(** [beq a0, a1, .+6] at [0x1000], without the C extension. *)
Lemma misaligned_branch_raises_witness :
  Z.land (PCRELA 4 (single_instruction_emitter 0x00B50363)
            (Btype_signed_imm 0x00B50363)) (ALIGN_MASK false) = 2
  /\ (exists sign op,
        code (emit_BRANCH false 4 0x00B50363 (single_instruction_emitter 0x00B50363))
        = (code (increment_counter_so_far (single_instruction_emitter 0x00B50363))
           +:+ branch_condition 0x00B50363
                 (increment_counter_so_far (single_instruction_emitter 0x00B50363))
                 sign op)
          +:+ ("api.exception(cpu, "
               +:+ PCRELS 4 (single_instruction_emitter 0x00B50363) 0
               +:+ ", MISALIGNED_INSTRUCTION); return (ReturnValues){0, 0};
" +:+ "}
"))
  /\ code (emit_BRANCH false 4 0x00B50363 (single_instruction_emitter 0x00B50363))
     = "f_1000_1000:;
counter += 1;
if (cpu->r[10] == cpu->r[11]) {
api.exception(cpu, 4096UL, MISALIGNED_INSTRUCTION); return (ReturnValues){0, 0};
}
".
Proof.
  split; [by vm_compute|]. split; [|by vm_compute].
  exact (misaligned_branch_raises false 4 0x00B50363
           (single_instruction_emitter 0x00B50363)
           ltac:(by vm_compute) ltac:(by vm_compute) ltac:(by vm_compute)).
Defined.

(* ===================================================================== *)
(** * Further properties of the code *)
(* ===================================================================== *)

(** ** Block ends of the translator and of fastsim *)

Lemma opcode_is_long whole :
  Z.land (opcode whole) 3 = 3 -> is_long whole = true.
Proof.
  unfold opcode, is_long, bits. rewrite Z.shiftr_0_r.
  rewrite <- Z.land_assoc. change (Z.land (Z.ones 7) 3) with 3.
  intros ->. done.
Qed.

> [WHAT NEEDS TO BE DONE] Where a line in the material contains "whole", copy that line.

> [SOLUTION TO THE PROBLEM]
Lemma opcode_is_long whole :
  Z.land (opcode whole) 3 = 3 -> is_long whole = true.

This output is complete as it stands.